> [Activity] Go through the data and retrieve each line that includes the string "netloc".

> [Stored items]
· · · · ·

(** [save_findings] from [cache = _read_cache()] on. *)
Definition save_batch (findings : list value) : exec store_state value :=
  (do cache <- _read_cache;
   do existing <- lift (py_get cache "findings" (VList []));
   do findings <- stamp_findings existing 0 findings;
   let findings := filter (fun f => is_dict f = true) findings in
   do new_ids <- lift (id_set findings);
   do existing_items <- lift (py_iter existing);
   do merged <- lift (retain existing_items new_ids);
   let merged := (merged ++ findings)%list in
   do_ _update_cache "findings" (VList merged);
   ret (VDict [("saved", VInt (Z.of_nat (length findings)));
               ("total", VInt (Z.of_nat (length merged)))]))%exec.

Definition save_findings (findings : value) : exec store_state value :=
  match findings with
  | VStr s =>
      match json_loads s with
      | Ok parsed => save_batch (as_batch parsed)
      | Raise e => if is_ValueError e then ret parse_error else lift (Raise e)
      end
  | _ => save_batch (as_batch findings)
  end.

Definition clear_findings : exec store_state value :=
  (do_ _update_cache "findings" (VList []);
   ret (VDict [("cleared", VBool true)]))%exec.

(** The persisted findings collection, as the tools read it back:
    [_read_cache().get("findings", [])], when that is a list. *)
Definition stored_findings (s : store_state) : option (list value) :=
  match _read_cache s with
  | (Ok cache, _) =>
      match py_get cache "findings" (VList []) with
      | Ok (VList l) => Some l
      | _ => None
      end
  | (Raise _, _) => None
  end.

End Program.


(* ------------------------------------------------------------------ *)
(** ** Vocabulary of the properties *)
(* ------------------------------------------------------------------ *)

Section Vocabulary.
Context {E : Env}.

Definition is_ok {A} (r : result A) : bool :=
  match r with Ok _ => true | Raise _ => false end.

(** Counters on a crawl state. *)
Definition n_calls (s : crawl_state) : nat := length (cs_calls s).
Definition n_errors (s : crawl_state) : nat := length (errors (cs_results s)).
Definition n_pages (s : crawl_state) : nat :=
  length (pages_crawled (cs_results s)).

(** Fetches that raised: a transport error, or a status outside 2xx. *)
Definition failed_fetches (calls : list net_call) : nat :=
  length (filter (fun c => call_ok c = false) calls).

(** The state after [results["errors"].append(...)]. *)
Definition with_error (s : crawl_state) (e : error_entry) : crawl_state :=
  CrawlState (cs_world s) (cs_calls s)
    (CrawlResult (source_url (cs_results s)) (pages_crawled (cs_results s))
       (interesting_links_found (cs_results s)) (errors (cs_results s) ++ [e])).

(** The test that lets the follow loop fetch a candidate. *)
Definition followable (p : parsed_url) : bool :=
  str_in (scheme p) ["http"; "https"]
  && negb (str_in (if str_contains "." (path p)
                   then after_last_dot (lower (path p)) else "")
                  denied_extensions).

(** What makes the fetch of [url] fail in world [w]: a transport error,
    or a response that [raise_for_status] rejects. *)
Definition fetch_error (url : string) (w : World) : option exn :=
  match httpx_get url w with
  | (Raise e, _) => Some e
  | (Ok r, _) =>
      match raise_for_status r with
      | Raise e => Some e
      | Ok _ => None
      end
  end.

(** What makes the follow of [u] fail from the state [s], with the state
    it leaves: the fetch raises, or the page fetched is markup that the
    parser rejects. *)
Definition follow_fails (u : string) (s : crawl_state)
  : option (exn * crawl_state) :=
  match _fetch_page u s with
  | (Raise e, s1) => Some (e, s1)
  | (Ok (html, _), s1) =>
      match soup_error html with
      | Some e => Some (e, s1)
      | None => None
      end
  end.

(** An anchor that [_extract_links] does not skip. *)
Definition kept (a : anchor) : bool := negb (skipped_href (strip (a_href a))).

(** [a] resolves to the absolute URL [u] against [base_url]. *)
Definition resolves (base_url : string) (a : anchor) (u : string) : Prop :=
  urljoin base_url (strip (a_href a)) = Ok u.

(** The document [_read_cache] returns for a file. *)
Definition cache_doc (f : file) : value :=
  match f with
  | FileJSON doc => doc
  | FileMissing | FileCorrupt => empty_cache
  end.


(** Two findings carry the same id, as a Python set compares ids. *)
Definition same_id (f g : value) : bool :=
  match id_key f, id_key g with
  | Ok k, Ok k' => bool_decide (k = k')
  | _, _ => false
  end.

(** The id of [f] occurs in [batch]. *)
Definition id_occurs (f : value) (batch : list value) : bool :=
  existsb (same_id f) batch.

(** The merge policy in the spec's words: the stored findings whose id
    does not occur in the submitted batch, in their order, then the
    submitted findings, in theirs. *)
Definition upsert_by_id (existing submitted : list value) : list value :=
  filter (fun f => id_occurs f submitted = false) existing ++ submitted.

(** At most one finding per id. *)
Fixpoint unique_ids (l : list value) : bool :=
  match l with
  | [] => true
  | f :: rest => negb (id_occurs f rest) && unique_ids rest
  end.

(** [d] with [savedAt] set to [t]. *)
Definition with_saved_at (t : string) (d : list (string * value)) : value :=
  VDict (dict_set "savedAt" (VStr t) d).

(** [f'] is the submitted object [f] as the store keeps it: [savedAt]
    set, and an [id] added when [f] has none. *)
Definition stamped_version (f f' : value) : Prop :=
  exists d t,
    f = VDict d
    /\ ((dict_mem "id" d = true /\ f' = with_saved_at t d)
        \/ (dict_mem "id" d = false
            /\ exists i, f' = VDict (dict_set "id" (VStr i)
                                       (dict_set "savedAt" (VStr t) d)))).

(** The field [k] of a finding. *)
Definition finding_field (k : string) (f : value) : option value :=
  match f with
  | VDict d => dict_get k d
  | _ => None
  end.





(** [f.get("id")] can be put in a set. *)
Definition hashable_id (f : value) : Prop := exists k, id_key f = Ok k.

(** What the metadata loop does to one element. *)
Definition stamp_rel (f f' : value) : Prop :=
  if is_dict f then stamped_version f f' else f' = f.

End Vocabulary.

(* ------------------------------------------------------------------ *)
(** ** The other tools: registry, single-page fetch, sweep, listing *)
(* ------------------------------------------------------------------ *)

Section Tools.
Context {E : Env}.

(** [bool(v)] *)
Definition py_truthy (v : value) : bool :=
  match v with
  | VNone => false
  | VBool b => b
  | VInt n => negb (n =? 0)
  | VFloat x => match x with FZero _ => false | _ => true end
  | VStr s => negb (String.eqb s "")
  | VList l => match l with [] => false | _ => true end
  | VDict d => match d with [] => false | _ => true end
  end.

(** [v == s] for a str [s]: only an equal str is equal to it. *)
Definition py_eq_str (v : value) (s : string) : bool :=
  match v with
  | VStr s' => String.eqb s' s
  | _ => false
  end.

(** [v[k]] for a str [k] *)
Definition py_getitem (v : value) (k : string) : result value :=
  match v with
  | VDict d => dict_getitem d k
  | VStr _ | VList _ =>
      Raise (Exn TypeError "indices must be integers or slices, not str")
  | _ => Raise (Exn TypeError "object is not subscriptable")
  end.

(** [v.append(x)] *)
Definition py_append (v x : value) : result value :=
  match v with
  | VList l => Ok (VList (l ++ [x]))
  | _ => Raise (Exn AttributeError "object has no attribute 'append'")
  end.

(** [s.replace(".", "-")] *)
Fixpoint replace_dots (s : string) : string :=
  match s with
  | EmptyString => EmptyString
  | String c s' =>
      String (if Ascii.eqb c "."%char then "-"%char else c) (replace_dots s')
  end.

Fixpoint lstrip_slashes (s : string) : string :=
  match s with
  | String c s' => if Ascii.eqb c "/"%char then lstrip_slashes s' else s
  | EmptyString => EmptyString
  end.

Fixpoint rstrip_slashes (s : string) : string :=
  match s with
  | EmptyString => EmptyString
  | String c s' =>
      match rstrip_slashes s' with
      | EmptyString =>
          if Ascii.eqb c "/"%char then EmptyString else String c EmptyString
      | r => String c r
      end
  end.

(** [s.strip("/")] *)
Definition strip_slashes (s : string) : string :=
  rstrip_slashes (lstrip_slashes s).

(** The whole server: [LINKS.json], the findings store with the clock,
    the network and the log of network calls. *)
Record app_state : Type := AppState {
  links_file : file;
  app_store : store_state;
  app_world : World;
  app_calls : list net_call
}.

(** A store operation, run within the server. *)
Definition in_store {A} (m : exec store_state A) : exec app_state A :=
  fun s =>
    match m (app_store s) with
    | (r, st) => (r, AppState (links_file s) st (app_world s) (app_calls s))
    end.

(** A crawl operation, run within the server. *)
Definition in_crawl {A} (m : exec crawl_state A) : exec app_state A :=
  fun s =>
    match m (CrawlState (app_world s) (app_calls s) (CrawlResult "" [] [] [])) with
    | (r, cs) => (r, AppState (links_file s) (app_store s) (cs_world cs) (cs_calls cs))
    end.

Definition _read_links : exec app_state value :=
  fun s =>
    match links_file s with
    | FileJSON doc => (Ok doc, s)
    | FileMissing | FileCorrupt => (Ok (VList []), s)
    end.

Definition _write_links (links : value) : exec app_state unit :=
  modify (fun s => AppState (FileJSON links) (app_store s) (app_world s) (app_calls s)).

(** [list_sources]; the log line takes [len(links)]. *)
Definition list_sources : exec app_state value :=
  (do links <- _read_links;
   do_ lift (py_len links);
   ret links)%exec.

(** [_coerce_str(v) if v else ""] *)
Definition coerce_optional_str (v : value) : result string :=
  if py_truthy v then _coerce_str v else Ok "".

(** [any(l["url"] == url for l in links)] *)
Fixpoint any_url_is (url : string) (links : list value) : result bool :=
  match links with
  | [] => Ok false
  | l :: rest =>
      let? u := py_getitem l "url" in
      if py_eq_str u url then Ok true else any_url_is url rest
  end.

(** [add_source]; [urlparse(url)] is evaluated up to three times there,
    on the same [url]. *)
Definition add_source (url label : value) : exec app_state value :=
  (do url <- lift (_coerce_str url);
   do label <- lift (coerce_optional_str label);
   do links <- _read_links;
   do items <- lift (py_iter links);
   do duplicate <- lift (any_url_is url items);
   if duplicate : bool then ret links
   else
     do parsed <- lift (urlparse url);
     do n <- lift (py_len links);
     let id := replace_dots (netloc parsed) ++ "-" ++ str_of_Z n in
     let label :=
       if negb (String.eqb label "") then label
       else if negb (String.eqb (strip_slashes (path parsed)) "")
            then strip_slashes (path parsed)
            else netloc parsed in
     do added_at <- in_store now_isoformat;
     let new_link :=
       VDict [("id", VStr id); ("url", VStr url); ("label", VStr label);
              ("addedAt", VStr added_at)] in
     do links <- lift (py_append links new_link);
     do_ _write_links links;
     ret links)%exec.

(** [[l for l in links if l.get("id") != source_id and l.get("url") != url]] *)
Fixpoint remove_matching (source_id url : string) (links : list value)
  : result (list value) :=
  match links with
  | [] => Ok []
  | l :: rest =>
      let? i := py_get l "id" VNone in
      let? u := py_get l "url" VNone in
      let? rest' := remove_matching source_id url rest in
      Ok (if negb (py_eq_str i source_id) && negb (py_eq_str u url)
          then l :: rest' else rest')
  end.

Definition remove_source (source_id url : value) : exec app_state value :=
  (do source_id <- lift (coerce_optional_str source_id);
   do url <- lift (coerce_optional_str url);
   do links <- _read_links;
   do_ lift (py_len links);                       (* original_count *)
   do items <- lift (py_iter links);
   do links <- lift (remove_matching source_id url items);
   do_ _write_links (VList links);
   ret (VList links))%exec.




(** A result of [crawl_source] with the source's label and id put on. *)
Record sweep_entry : Type := SweepEntry {
  sw_result : crawl_result;
  sw_label : value;
  sw_id : value
}.

Record sweep_result : Type := SweepResult {
  sources_crawled : nat;
  sweep_results : list sweep_entry
}.

(** The loop of [crawl_all_sources]. *)
Fixpoint crawl_each (max_subpages : Z) (links : list value)
  : exec app_state (list sweep_entry) :=
  match links with
  | [] => ret []
  | link :: rest =>
      (do url <- lift (py_getitem link "url");
       do result <- in_crawl (crawl_source url (VInt max_subpages));
       do label <- lift (py_get link "label" (VStr ""));
       do id <- lift (py_get link "id" (VStr ""));
       do rest' <- crawl_each max_subpages rest;
       ret (SweepEntry result label id :: rest'))%exec
  end.

Definition total_pages (all_results : list sweep_entry) : nat :=
  list_sum (map (fun r => length (pages_crawled (sw_result r))) all_results).

Definition crawl_all_sources (max_subpages_per_source : value)
  : exec app_state sweep_result :=
  (do max_subpages <- lift (_coerce_int max_subpages_per_source 5);
   do links <- _read_links;
   do items <- lift (py_iter links);
   do all_results <- crawl_each max_subpages items;
   do timestamp <- in_store now_isoformat;
   do n <- lift (py_len links);
   do_ in_store
         (_update_cache "crawlLog"
            (VList [VDict [("timestamp", VStr timestamp);
                           ("sources_crawled", VInt n);
                           ("total_pages",
                            VInt (Z.of_nat (total_pages all_results)))]]));
   ret (SweepResult (length all_results) all_results))%exec.
(** * Contract dashboard: the Excel import pipeline

    A shallow embedding of the import-and-normalisation code of the
    contract dashboard: [dateUtils] ([safeParseDate], [safeParseISO],
    [isValidDate]), [excelUtils] ([parseExcelDate], [processExcelData],
    [readExcelFile]) and the two versions of the [App] component (the one
    that normalises rows inline and the one that calls [readExcelFile]).

    The ECMAScript built-ins the code uses (numbers, truthiness, [Date] time
    values, [trim], [split], [parseInt], regular-expression tests) are
    written out in [Module JS].  What comes from third-party libraries
    (date-fns, SheetJS) or is implementation-defined in ECMAScript is a
    field of the [Host] class; [Module RefHost] gives one executable
    instance. *)

From Stdlib Require Import ZArith QArith Qabs String Ascii List Lia Bool.
From stdpp Require Import base option gmap strings.
Import ListNotations.

Local Open Scope string_scope.
Local Open Scope Z_scope.

(** ** ECMAScript values *)

Module JS.

(** *** Numbers

    A Number is NaN, an infinity or a finite value.  Finite values are
    rationals and -0 is identified with 0.  The arithmetic operators below
    are exact; the code applies them to whole numbers, and the statements
    about them stay within the range where binary64 is exact.  A whole
    number read from a string is rounded to binary64 ([Number_of_Z]). *)
Inductive number : Type :=
  | NaN
  | Inf (negative : bool)
  | Fin (q : Q).

Definition of_Z (z : Z) : number := Fin (inject_Z z).

(** The Number value for a whole number: the nearest binary64 value, an
    even significand on a tie, and an infinity from 2^1024 - 2^970 on.
    Up to 2^53 every whole number is a Number. *)
Definition Number_of_Z (z : Z) : number :=
  let a := Z.abs z in
  if (a <=? 2 ^ 53)%Z then of_Z z
  else
    let e := (Z.log2 a - 52)%Z in
    let q := (a / 2 ^ e)%Z in
    let r := (a mod 2 ^ e)%Z in
    let half := (2 ^ (e - 1))%Z in
    let q' := if (half <? r)%Z || ((r =? half)%Z && Z.odd q)
              then (q + 1)%Z else q in
    if (2 ^ 1024 <=? q' * 2 ^ e)%Z then Inf (z <? 0)%Z
    else of_Z (Z.sgn z * (q' * 2 ^ e)).

Definition Qzero (q : Q) : bool := (Qnum q =? 0)%Z.
Definition Qneg (q : Q) : bool := (Qnum q <? 0)%Z.

(** ToBoolean on a Number: 0 and NaN are falsy. *)
Definition num_truthy (n : number) : bool :=
  match n with
  | NaN => false
  | Inf _ => true
  | Fin q => negb (Qzero q)
  end.

(** [a || b] on Numbers. *)
Definition num_or (a b : number) : number := if num_truthy a then a else b.

Definition num_add (a b : number) : number :=
  match a, b with
  | NaN, _ | _, NaN => NaN
  | Inf s, Inf s' => if Bool.eqb s s' then Inf s else NaN
  | Inf s, Fin _ | Fin _, Inf s => Inf s
  | Fin x, Fin y => Fin (x + y)%Q
  end.

Definition num_neg (a : number) : number :=
  match a with
  | NaN => NaN
  | Inf s => Inf (negb s)
  | Fin x => Fin (- x)%Q
  end.

Definition num_sub (a b : number) : number := num_add a (num_neg b).

Definition num_mul (a b : number) : number :=
  match a, b with
  | NaN, _ | _, NaN => NaN
  | Inf s, Inf s' => Inf (xorb s s')
  | Inf s, Fin y | Fin y, Inf s =>
      if Qzero y then NaN else Inf (xorb s (Qneg y))
  | Fin x, Fin y => Fin (x * y)%Q
  end.

(** [a <= b]; false as soon as one side is NaN. *)
Definition num_le (a b : number) : bool :=
  match a, b with
  | NaN, _ | _, NaN => false
  | Inf true, _ => true
  | _, Inf false => true
  | Inf false, _ => false
  | _, Inf true => false
  | Fin x, Fin y => Qle_bool x y
  end.

Definition num_lt (a b : number) : bool :=
  match a, b with
  | NaN, _ | _, NaN => false
  | _, _ => negb (num_le b a)
  end.

(** [Math.max(a, b)]: NaN if either argument is NaN. *)
Definition Math_max (a b : number) : number :=
  match a, b with
  | NaN, _ | _, NaN => NaN
  | _, _ => if num_le a b then b else a
  end.

(** [isNaN] on a value that is already a Number. *)
Definition isNaN (n : number) : bool :=
  match n with NaN => true | _ => false end.

(** Truncation toward zero of a finite value (ToIntegerOrInfinity). *)
Definition Qtrunc (q : Q) : Z := Z.quot (Qnum q) (Z.pos (Qden q)).

(** *** Date objects

    A Date is its time value: NaN ([InvalidDate]) or an integral number of
    milliseconds since 1970-01-01T00:00:00Z. *)
Inductive Date : Type :=
  | InvalidDate
  | DateAt (t : Z).

Definition msPerDay : Z := 86400000.
Definition maxTime : Z := 8640000000000000.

· · · · ·

> [Response to this exercise]
     let id := replace_dots (netloc parsed) ++ "-" ++ str_of_Z n in
            else netloc parsed in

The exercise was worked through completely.